- Exercise
Your answer is the lines below, exactly, from the one that contains "- rewrite rd_app_l" through the one that contains "- constructor; cbn;", both included.

- Given data
====

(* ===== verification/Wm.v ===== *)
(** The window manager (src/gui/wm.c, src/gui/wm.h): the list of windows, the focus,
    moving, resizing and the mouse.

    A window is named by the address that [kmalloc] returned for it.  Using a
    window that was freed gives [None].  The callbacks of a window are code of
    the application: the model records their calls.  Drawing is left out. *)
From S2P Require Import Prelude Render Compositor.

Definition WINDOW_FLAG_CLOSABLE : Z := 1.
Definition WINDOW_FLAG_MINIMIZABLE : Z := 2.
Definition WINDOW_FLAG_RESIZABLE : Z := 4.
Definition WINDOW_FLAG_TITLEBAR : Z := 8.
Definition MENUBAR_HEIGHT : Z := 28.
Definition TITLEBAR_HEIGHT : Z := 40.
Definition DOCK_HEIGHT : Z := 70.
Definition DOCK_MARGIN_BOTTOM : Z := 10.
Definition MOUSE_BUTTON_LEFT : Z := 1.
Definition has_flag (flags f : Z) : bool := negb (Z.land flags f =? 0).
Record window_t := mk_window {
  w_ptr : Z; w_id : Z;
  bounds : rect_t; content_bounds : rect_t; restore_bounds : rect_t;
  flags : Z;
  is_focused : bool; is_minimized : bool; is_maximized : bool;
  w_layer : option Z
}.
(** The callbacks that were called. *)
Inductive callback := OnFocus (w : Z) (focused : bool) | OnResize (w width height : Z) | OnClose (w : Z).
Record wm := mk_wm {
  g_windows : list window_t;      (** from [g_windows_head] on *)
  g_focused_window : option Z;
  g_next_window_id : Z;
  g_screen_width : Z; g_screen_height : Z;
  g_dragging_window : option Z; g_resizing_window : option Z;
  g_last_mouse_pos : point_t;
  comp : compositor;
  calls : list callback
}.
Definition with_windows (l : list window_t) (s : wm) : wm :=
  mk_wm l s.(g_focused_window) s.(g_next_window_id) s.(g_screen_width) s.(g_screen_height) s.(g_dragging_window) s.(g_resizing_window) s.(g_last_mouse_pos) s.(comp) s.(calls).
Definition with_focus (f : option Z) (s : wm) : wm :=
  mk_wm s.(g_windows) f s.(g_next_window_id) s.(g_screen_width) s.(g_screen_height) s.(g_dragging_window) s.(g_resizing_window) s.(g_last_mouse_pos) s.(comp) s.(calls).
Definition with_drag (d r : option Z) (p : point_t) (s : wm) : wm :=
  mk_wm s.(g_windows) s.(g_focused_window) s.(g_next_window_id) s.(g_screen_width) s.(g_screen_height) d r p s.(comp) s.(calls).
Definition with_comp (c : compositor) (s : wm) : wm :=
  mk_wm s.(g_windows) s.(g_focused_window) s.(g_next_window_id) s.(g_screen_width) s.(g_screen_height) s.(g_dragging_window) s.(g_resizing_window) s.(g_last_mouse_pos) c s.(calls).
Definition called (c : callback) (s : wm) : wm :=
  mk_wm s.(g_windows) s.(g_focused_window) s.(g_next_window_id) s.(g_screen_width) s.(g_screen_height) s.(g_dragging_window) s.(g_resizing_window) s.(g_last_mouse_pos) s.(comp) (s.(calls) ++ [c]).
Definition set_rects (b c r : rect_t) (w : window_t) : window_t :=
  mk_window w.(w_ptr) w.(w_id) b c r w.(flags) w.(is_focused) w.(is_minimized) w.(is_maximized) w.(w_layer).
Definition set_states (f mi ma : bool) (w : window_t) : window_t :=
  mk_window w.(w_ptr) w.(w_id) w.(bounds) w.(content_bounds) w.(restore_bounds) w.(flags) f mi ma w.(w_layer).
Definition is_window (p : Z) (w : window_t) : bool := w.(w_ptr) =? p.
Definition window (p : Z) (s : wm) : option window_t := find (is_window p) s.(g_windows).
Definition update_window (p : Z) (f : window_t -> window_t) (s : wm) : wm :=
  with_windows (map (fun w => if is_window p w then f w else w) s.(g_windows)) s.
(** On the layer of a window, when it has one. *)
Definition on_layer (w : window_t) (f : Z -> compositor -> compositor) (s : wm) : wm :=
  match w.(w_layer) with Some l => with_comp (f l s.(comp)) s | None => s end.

====

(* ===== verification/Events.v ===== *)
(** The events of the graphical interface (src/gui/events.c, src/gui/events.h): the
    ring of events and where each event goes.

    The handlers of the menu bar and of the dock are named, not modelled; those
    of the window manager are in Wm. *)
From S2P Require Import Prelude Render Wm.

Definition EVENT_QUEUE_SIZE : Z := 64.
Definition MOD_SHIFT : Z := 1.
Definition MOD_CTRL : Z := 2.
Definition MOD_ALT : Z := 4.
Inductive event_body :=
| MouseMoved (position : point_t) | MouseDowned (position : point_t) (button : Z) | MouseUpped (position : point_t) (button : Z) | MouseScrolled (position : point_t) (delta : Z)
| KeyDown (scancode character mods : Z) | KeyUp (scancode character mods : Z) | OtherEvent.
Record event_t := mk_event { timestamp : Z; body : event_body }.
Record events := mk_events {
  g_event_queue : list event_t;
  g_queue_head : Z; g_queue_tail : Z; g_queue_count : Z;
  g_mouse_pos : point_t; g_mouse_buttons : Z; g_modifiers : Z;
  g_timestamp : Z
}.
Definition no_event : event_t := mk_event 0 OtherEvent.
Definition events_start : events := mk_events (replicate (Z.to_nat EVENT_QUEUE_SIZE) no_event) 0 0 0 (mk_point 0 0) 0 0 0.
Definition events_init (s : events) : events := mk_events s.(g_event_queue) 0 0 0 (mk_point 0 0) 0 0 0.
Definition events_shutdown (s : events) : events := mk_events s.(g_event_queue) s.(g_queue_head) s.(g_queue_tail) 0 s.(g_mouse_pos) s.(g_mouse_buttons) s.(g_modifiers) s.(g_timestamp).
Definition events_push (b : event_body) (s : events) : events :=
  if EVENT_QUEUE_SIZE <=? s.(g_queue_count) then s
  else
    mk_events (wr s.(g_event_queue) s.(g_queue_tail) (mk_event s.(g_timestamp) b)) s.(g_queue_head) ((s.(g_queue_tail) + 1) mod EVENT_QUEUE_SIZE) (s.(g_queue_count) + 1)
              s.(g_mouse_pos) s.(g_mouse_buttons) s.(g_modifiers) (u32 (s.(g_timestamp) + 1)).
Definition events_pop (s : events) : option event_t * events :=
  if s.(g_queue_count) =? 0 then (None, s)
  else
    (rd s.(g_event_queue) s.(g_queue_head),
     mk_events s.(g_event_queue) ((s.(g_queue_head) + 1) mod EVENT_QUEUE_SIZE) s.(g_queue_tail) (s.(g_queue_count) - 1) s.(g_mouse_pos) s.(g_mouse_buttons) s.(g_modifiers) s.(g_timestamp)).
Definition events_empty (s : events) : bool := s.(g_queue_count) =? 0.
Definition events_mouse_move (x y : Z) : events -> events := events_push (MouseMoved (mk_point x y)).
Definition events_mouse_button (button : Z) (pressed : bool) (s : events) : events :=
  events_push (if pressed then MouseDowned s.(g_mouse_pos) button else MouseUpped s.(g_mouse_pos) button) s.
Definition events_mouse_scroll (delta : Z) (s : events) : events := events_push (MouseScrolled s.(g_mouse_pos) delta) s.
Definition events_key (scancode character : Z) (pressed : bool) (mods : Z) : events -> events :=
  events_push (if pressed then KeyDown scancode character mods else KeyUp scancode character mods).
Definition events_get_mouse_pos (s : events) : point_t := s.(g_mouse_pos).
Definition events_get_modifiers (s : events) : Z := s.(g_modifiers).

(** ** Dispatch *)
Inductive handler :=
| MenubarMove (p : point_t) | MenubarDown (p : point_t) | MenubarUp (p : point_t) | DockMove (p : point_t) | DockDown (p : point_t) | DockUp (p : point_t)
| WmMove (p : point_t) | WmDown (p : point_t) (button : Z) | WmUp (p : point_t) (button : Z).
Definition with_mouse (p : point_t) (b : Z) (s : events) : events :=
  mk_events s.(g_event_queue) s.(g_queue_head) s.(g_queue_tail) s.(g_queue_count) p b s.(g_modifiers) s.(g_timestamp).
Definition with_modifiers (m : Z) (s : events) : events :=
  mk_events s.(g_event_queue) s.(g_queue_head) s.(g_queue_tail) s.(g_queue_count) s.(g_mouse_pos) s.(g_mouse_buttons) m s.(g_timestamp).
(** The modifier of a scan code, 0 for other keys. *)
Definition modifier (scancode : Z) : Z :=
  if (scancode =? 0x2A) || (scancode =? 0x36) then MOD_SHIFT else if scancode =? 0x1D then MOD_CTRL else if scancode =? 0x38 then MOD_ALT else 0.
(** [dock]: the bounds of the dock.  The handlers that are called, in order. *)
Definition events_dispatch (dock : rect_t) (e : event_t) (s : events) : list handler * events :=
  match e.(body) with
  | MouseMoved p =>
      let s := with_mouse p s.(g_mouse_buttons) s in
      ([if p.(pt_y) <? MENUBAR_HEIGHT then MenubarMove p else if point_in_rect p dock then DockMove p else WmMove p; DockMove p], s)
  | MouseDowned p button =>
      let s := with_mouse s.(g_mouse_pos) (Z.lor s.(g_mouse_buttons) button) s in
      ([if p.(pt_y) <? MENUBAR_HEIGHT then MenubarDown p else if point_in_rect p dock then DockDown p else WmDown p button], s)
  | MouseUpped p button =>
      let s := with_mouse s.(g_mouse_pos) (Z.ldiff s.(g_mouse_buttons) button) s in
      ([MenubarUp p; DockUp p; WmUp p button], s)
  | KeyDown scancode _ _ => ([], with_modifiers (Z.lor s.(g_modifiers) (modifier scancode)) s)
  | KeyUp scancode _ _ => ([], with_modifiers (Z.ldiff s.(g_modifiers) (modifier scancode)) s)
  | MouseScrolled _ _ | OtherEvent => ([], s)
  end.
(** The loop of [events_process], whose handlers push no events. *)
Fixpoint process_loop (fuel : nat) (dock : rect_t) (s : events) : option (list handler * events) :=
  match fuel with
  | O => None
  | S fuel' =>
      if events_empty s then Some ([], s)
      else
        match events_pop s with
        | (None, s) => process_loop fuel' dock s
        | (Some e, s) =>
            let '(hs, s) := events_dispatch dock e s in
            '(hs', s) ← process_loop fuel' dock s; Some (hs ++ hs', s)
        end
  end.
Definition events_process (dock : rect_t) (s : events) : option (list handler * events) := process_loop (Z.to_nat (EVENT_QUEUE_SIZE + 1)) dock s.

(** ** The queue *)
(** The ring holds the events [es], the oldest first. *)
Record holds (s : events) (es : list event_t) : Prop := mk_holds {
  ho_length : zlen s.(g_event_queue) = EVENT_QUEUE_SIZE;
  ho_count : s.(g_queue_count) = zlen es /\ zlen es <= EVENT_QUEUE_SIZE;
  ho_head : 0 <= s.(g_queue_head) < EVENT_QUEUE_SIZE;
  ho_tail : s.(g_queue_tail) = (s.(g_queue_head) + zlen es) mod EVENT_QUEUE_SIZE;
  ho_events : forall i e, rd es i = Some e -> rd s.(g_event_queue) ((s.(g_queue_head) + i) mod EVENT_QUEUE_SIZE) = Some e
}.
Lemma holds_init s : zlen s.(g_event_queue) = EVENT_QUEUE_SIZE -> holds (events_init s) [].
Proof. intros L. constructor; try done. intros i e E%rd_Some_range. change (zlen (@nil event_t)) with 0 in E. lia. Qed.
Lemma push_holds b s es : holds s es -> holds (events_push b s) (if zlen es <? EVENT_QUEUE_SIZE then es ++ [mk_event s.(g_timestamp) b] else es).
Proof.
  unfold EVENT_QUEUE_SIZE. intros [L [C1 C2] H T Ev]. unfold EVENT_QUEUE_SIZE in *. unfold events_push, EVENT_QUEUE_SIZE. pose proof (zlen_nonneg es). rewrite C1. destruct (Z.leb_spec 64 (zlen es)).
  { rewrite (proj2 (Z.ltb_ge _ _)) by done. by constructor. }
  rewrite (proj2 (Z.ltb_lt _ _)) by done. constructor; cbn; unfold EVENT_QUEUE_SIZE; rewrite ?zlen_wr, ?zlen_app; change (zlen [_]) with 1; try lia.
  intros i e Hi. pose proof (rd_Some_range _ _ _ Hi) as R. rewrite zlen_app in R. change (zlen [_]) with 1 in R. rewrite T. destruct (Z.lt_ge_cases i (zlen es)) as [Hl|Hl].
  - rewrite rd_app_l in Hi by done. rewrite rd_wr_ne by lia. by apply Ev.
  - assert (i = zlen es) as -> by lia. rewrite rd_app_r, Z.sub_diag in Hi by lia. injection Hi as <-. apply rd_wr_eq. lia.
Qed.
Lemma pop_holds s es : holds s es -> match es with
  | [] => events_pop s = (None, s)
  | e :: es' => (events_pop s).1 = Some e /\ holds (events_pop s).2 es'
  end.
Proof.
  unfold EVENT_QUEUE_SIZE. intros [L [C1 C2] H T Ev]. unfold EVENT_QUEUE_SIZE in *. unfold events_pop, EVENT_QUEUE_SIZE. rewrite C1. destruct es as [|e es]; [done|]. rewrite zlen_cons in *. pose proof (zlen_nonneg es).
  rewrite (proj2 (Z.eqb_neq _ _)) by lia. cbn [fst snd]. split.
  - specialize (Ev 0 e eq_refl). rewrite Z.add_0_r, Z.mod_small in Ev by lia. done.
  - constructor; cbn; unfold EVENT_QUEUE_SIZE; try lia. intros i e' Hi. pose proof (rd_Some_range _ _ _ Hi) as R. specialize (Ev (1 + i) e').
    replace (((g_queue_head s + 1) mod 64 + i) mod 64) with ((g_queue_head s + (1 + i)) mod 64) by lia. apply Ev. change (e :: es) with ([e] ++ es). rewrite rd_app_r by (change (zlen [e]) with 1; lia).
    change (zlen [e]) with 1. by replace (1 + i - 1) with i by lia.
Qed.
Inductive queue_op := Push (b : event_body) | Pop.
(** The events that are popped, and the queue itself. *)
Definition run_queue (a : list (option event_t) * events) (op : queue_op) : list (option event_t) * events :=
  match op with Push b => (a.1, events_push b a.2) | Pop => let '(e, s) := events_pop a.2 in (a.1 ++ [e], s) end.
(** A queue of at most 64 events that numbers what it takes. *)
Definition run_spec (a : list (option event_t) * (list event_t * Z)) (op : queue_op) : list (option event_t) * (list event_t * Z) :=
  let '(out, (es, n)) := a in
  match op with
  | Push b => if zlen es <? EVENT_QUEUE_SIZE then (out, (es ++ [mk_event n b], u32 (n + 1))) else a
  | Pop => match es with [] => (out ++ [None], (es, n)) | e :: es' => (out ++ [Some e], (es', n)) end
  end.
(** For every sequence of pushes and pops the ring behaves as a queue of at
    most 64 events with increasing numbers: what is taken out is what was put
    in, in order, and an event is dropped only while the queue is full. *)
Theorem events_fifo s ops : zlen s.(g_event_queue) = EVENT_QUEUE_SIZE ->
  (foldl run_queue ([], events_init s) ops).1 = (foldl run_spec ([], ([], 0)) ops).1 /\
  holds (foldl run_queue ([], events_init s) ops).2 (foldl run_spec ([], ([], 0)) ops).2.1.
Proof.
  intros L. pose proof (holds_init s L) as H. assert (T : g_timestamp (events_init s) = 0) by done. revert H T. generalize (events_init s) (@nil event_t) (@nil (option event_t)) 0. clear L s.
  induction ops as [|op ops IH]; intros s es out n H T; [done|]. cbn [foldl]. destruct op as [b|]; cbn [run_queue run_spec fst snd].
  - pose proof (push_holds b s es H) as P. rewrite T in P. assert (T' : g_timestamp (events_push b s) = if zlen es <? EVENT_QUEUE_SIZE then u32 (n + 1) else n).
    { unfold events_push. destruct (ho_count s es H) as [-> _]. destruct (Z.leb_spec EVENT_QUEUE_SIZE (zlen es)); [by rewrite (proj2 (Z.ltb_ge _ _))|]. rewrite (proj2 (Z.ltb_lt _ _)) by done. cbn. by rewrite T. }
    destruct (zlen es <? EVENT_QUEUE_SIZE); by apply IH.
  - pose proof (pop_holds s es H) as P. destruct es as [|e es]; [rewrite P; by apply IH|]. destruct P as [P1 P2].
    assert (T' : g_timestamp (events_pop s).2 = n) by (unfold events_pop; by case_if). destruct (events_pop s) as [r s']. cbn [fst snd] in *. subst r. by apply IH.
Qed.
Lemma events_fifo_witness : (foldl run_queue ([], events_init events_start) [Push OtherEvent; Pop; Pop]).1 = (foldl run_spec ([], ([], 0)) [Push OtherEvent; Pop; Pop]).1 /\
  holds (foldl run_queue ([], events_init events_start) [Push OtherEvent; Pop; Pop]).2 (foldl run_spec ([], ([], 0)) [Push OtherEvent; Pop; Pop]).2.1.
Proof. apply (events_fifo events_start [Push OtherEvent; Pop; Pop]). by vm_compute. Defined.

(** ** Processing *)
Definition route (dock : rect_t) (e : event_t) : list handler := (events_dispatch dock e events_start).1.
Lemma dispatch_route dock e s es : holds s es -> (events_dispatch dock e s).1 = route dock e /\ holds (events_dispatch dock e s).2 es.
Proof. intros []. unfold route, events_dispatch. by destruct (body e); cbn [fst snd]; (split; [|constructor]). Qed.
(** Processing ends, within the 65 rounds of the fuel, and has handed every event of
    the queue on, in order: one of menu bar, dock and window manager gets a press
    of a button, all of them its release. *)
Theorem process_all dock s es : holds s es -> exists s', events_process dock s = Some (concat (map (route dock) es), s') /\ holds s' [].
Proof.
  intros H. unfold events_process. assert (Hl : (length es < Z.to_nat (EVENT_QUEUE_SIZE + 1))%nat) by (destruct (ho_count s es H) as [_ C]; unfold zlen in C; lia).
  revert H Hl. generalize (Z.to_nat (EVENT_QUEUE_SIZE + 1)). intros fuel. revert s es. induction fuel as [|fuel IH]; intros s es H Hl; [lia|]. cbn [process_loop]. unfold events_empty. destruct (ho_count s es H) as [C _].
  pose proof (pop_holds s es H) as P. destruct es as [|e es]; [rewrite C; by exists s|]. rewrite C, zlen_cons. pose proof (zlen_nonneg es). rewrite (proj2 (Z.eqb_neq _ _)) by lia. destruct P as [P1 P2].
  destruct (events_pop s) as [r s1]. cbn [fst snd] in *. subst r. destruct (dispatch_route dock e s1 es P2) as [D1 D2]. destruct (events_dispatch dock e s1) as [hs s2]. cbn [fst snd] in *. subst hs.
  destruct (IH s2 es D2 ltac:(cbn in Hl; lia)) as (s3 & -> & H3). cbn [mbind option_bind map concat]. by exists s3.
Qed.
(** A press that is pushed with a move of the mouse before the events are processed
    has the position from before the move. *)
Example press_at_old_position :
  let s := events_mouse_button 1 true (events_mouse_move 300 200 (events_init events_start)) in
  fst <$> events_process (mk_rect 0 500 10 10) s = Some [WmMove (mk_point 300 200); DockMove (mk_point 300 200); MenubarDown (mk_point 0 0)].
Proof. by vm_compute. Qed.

====

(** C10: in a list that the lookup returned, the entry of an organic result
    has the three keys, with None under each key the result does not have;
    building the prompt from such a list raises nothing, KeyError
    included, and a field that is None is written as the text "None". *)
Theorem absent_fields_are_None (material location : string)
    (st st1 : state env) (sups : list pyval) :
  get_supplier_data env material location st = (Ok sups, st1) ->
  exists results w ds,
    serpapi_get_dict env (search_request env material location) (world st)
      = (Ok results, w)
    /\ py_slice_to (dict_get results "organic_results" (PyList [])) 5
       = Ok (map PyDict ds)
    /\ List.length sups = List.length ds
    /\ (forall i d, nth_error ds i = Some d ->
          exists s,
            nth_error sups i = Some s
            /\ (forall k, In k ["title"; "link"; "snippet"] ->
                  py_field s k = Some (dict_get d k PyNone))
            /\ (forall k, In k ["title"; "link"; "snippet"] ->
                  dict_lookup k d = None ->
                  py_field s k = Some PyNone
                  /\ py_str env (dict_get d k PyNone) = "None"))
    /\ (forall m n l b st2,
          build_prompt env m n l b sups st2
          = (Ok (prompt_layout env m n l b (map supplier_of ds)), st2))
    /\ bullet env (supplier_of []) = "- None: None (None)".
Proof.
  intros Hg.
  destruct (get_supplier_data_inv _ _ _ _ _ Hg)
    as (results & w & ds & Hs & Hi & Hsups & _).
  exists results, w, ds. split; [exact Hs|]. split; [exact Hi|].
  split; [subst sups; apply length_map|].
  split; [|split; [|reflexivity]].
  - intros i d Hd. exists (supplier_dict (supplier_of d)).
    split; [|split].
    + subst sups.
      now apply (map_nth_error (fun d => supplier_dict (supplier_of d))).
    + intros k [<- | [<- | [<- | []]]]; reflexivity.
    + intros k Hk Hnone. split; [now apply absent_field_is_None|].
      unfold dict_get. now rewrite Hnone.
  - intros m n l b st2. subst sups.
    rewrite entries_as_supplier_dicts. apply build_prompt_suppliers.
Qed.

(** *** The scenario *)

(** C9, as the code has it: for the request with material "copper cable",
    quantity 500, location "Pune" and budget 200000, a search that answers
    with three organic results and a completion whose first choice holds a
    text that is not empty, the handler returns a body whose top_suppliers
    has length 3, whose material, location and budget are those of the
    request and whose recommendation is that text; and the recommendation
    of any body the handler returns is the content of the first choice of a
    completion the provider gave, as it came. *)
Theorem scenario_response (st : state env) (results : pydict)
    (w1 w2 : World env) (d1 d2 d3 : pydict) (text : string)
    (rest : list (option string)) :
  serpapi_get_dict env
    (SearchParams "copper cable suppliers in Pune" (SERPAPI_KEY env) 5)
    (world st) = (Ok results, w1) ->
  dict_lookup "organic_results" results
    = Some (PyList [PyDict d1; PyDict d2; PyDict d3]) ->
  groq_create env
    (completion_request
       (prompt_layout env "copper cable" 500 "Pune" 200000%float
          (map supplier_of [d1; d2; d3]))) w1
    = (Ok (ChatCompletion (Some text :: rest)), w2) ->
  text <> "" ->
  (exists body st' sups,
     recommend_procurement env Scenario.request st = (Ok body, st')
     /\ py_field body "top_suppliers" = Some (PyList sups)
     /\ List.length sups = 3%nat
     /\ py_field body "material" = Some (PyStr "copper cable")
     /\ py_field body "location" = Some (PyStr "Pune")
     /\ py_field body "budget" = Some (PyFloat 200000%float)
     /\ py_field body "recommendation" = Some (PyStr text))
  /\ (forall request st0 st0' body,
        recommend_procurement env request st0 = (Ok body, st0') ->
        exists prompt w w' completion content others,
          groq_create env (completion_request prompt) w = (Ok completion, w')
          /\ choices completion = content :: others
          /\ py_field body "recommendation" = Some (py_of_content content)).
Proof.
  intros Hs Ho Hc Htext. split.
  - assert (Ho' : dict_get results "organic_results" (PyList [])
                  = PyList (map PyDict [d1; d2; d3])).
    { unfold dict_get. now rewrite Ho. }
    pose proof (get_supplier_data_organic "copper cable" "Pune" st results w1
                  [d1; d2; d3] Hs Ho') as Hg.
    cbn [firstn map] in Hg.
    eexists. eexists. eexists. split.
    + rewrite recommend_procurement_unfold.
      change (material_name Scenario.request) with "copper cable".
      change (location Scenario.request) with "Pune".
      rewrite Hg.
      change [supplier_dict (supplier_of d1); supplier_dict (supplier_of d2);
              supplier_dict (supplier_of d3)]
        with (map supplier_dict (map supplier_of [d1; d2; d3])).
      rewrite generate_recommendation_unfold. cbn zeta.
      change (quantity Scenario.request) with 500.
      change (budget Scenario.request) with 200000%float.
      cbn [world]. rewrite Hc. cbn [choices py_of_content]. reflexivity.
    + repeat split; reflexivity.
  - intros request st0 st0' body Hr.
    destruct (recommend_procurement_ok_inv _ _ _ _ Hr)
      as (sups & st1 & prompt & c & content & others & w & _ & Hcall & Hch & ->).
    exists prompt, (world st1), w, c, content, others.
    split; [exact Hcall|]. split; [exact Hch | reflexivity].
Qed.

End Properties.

====

- Response to the task
  - rewrite rd_app_l in Hi by done. rewrite rd_wr_ne by lia. by apply Ev.
  - assert (i = zlen es) as -> by lia. rewrite rd_app_r, Z.sub_diag in Hi by lia. injection Hi as <-. apply rd_wr_eq. lia.
Qed.
Lemma pop_holds s es : holds s es -> match es with
  | [] => events_pop s = (None, s)
  | e :: es' => (events_pop s).1 = Some e /\ holds (events_pop s).2 es'
  end.
Proof.
  unfold EVENT_QUEUE_SIZE. intros [L [C1 C2] H T Ev]. unfold EVENT_QUEUE_SIZE in *. unfold events_pop, EVENT_QUEUE_SIZE. rewrite C1. destruct es as [|e es]; [done|]. rewrite zlen_cons in *. pose proof (zlen_nonneg es).
  rewrite (proj2 (Z.eqb_neq _ _)) by lia. cbn [fst snd]. split.
  - specialize (Ev 0 e eq_refl). rewrite Z.add_0_r, Z.mod_small in Ev by lia. done.
  - constructor; cbn; unfold EVENT_QUEUE_SIZE; try lia. intros i e' Hi. pose proof (rd_Some_range _ _ _ Hi) as R. specialize (Ev (1 + i) e').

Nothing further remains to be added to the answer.